═══ RECORDS TO PROCESS
(* ===== verification/EndToEnd.v ===== *)
(** * End to end: from [VeilClient::send] to [Receiver::poll]

    The fabric as a transition system over packets in flight, in which each
    relay does with a frame what [Node.process_frame] does. Every run of the
    fabric delivers every packet at its exit; together with the theorems on
    sending and receiving, a message sent over the fabric is recovered by its
    recipient, whatever the interleaving and the order of arrival. *)
From S2P Require Import Prelude.
From S2P Require Import RustStd.
From S2P Require Import Interfaces.
From S2P Require Import Cell.
From S2P Require Import Fragmentation.
From S2P Require Import Reassembly.
From S2P Require Import Encryption.
From S2P Require Import Keys.
From S2P Require Import Forwarding.
From S2P Require Import Mailbox.
From S2P Require Import PullListener.
From S2P Require Import Node.
From S2P Require Import Topology.
From S2P Require Import PathSelection.
From S2P Require Import Circuit.
From S2P Require Import Envelope.
From S2P Require Import Session.
From S2P Require Import Client.
From S2P Require Import Receiver.

Open Scope Z_scope.

(** A frame on its way to an address, and a body in the mailbox of the relay
    at an address. *)
Abbreviation packet := (list byte * list byte)%type.
Abbreviation delivery := (list byte * list byte)%type.

(** The packets in flight, and the bodies delivered so far, oldest first. *)
Definition fabric : Type := list packet * list delivery.

Section fabric.
Context `{Crypto} (relay_at : bytes -> option KeyPair).

(** The relay at the packet's address processes it: it forwards, delivers or
    drops ([handle_connection] in [node.rs]). *)
Inductive fabric_step : fabric -> fabric -> Prop :=
  | fabric_forward l1 l2 addr frame ds kp hop inner :
      relay_at addr = Some kp -> peel_onion_layer kp frame = Ok (Forward hop inner) ->
      fabric_step (l1 ++ (addr, frame) :: l2, ds) (l1 ++ (hop, inner) :: l2, ds)
  | fabric_deliver l1 l2 addr frame ds kp body :
      relay_at addr = Some kp -> peel_onion_layer kp frame = Ok (Deliver body) ->
      fabric_step (l1 ++ (addr, frame) :: l2, ds) (l1 ++ l2, ds ++ [(addr, body)])
  | fabric_drop l1 l2 addr frame ds kp e :
      relay_at addr = Some kp -> peel_onion_layer kp frame = Err e ->
      fabric_step (l1 ++ (addr, frame) :: l2, ds) (l1 ++ l2, ds).

(** The packet has [n] relays to go, the last of which will deliver. *)
Definition on_course (n : nat) (p : packet) (d : delivery) : Prop :=
  exists kps hops, length kps = n /\
    Forall2 (fun a kp => relay_at a = Some kp) (p.1 :: hops) kps /\
    follow kps p.2 = Some (hops, d.2) /\ last (p.1 :: hops) = Some d.1.

Lemma on_course_step n p d :
  on_course n p d ->
  exists kp, relay_at p.1 = Some kp /\
    ((exists hop inner n', n = S n' /\ peel_onion_layer kp p.2 = Ok (Forward hop inner) /\
        on_course n' (hop, inner) d) \/
     (n = 1%nat /\ peel_onion_layer kp p.2 = Ok (Deliver d.2) /\ d.1 = p.1)).
Proof.
  intros (kps & hops & Hn & Hf & Hfo & Hl).
  inversion Hf as [|a kp l kps' Ha Hrest]; subst. exists kp. split; [done|].
  cbn in Hfo. destruct (peel_onion_layer kp p.2) as [[hop inner|body]|e]; [|right|done].
  - left. destruct (follow kps' inner) as [[hops' body]|] eqn:E; [|done]. cbn in Hfo.
    injection Hfo as <- Hb. exists hop, inner, (length kps'). split_and!; [done|done|].
    exists kps', hops'. split_and!; [done|done|cbn [snd]; by rewrite E, Hb|]. by rewrite last_cons_cons in Hl.
  - destruct kps'; [|done]. injection Hfo as <- Hb. cbn in *. split_and!; congruence.
Qed.

(** The packets in flight will deliver [rest], with [ns] relays to go. *)
Definition in_transit (ns : list nat) (ps : list packet) (rest : list delivery) : Prop :=
  Forall3 on_course ns ps rest.

(** The state of a run that must deliver [ds], within [k] more steps. *)
Definition will_deliver (ds : list delivery) (k : nat) (st : fabric) : Prop :=
  exists ns rest, in_transit ns st.1 rest /\ st.2 ++ rest ≡ₚ ds /\ k = sum_list ns.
══════
# WORK REQUIRED
Give again exactly, and only, the lines above starting at the one with "Definition on_course (n" and ending at the one with "inversion Hf as".

# EXERCISE RESULT
Definition on_course (n : nat) (p : packet) (d : delivery) : Prop :=
  exists kps hops, length kps = n /\
    Forall2 (fun a kp => relay_at a = Some kp) (p.1 :: hops) kps /\
    follow kps p.2 = Some (hops, d.2) /\ last (p.1 :: hops) = Some d.1.

Lemma on_course_step n p d :
  on_course n p d ->
  exists kp, relay_at p.1 = Some kp /\
    ((exists hop inner n', n = S n' /\ peel_onion_layer kp p.2 = Ok (Forward hop inner) /\
        on_course n' (hop, inner) d) \/
     (n = 1%nat /\ peel_onion_layer kp p.2 = Ok (Deliver d.2) /\ d.1 = p.1)).
Proof.
  intros (kps & hops & Hn & Hf & Hfo & Hl).
  inversion Hf as [|a kp l kps' Ha Hrest]; subst. exists kp. split; [done|].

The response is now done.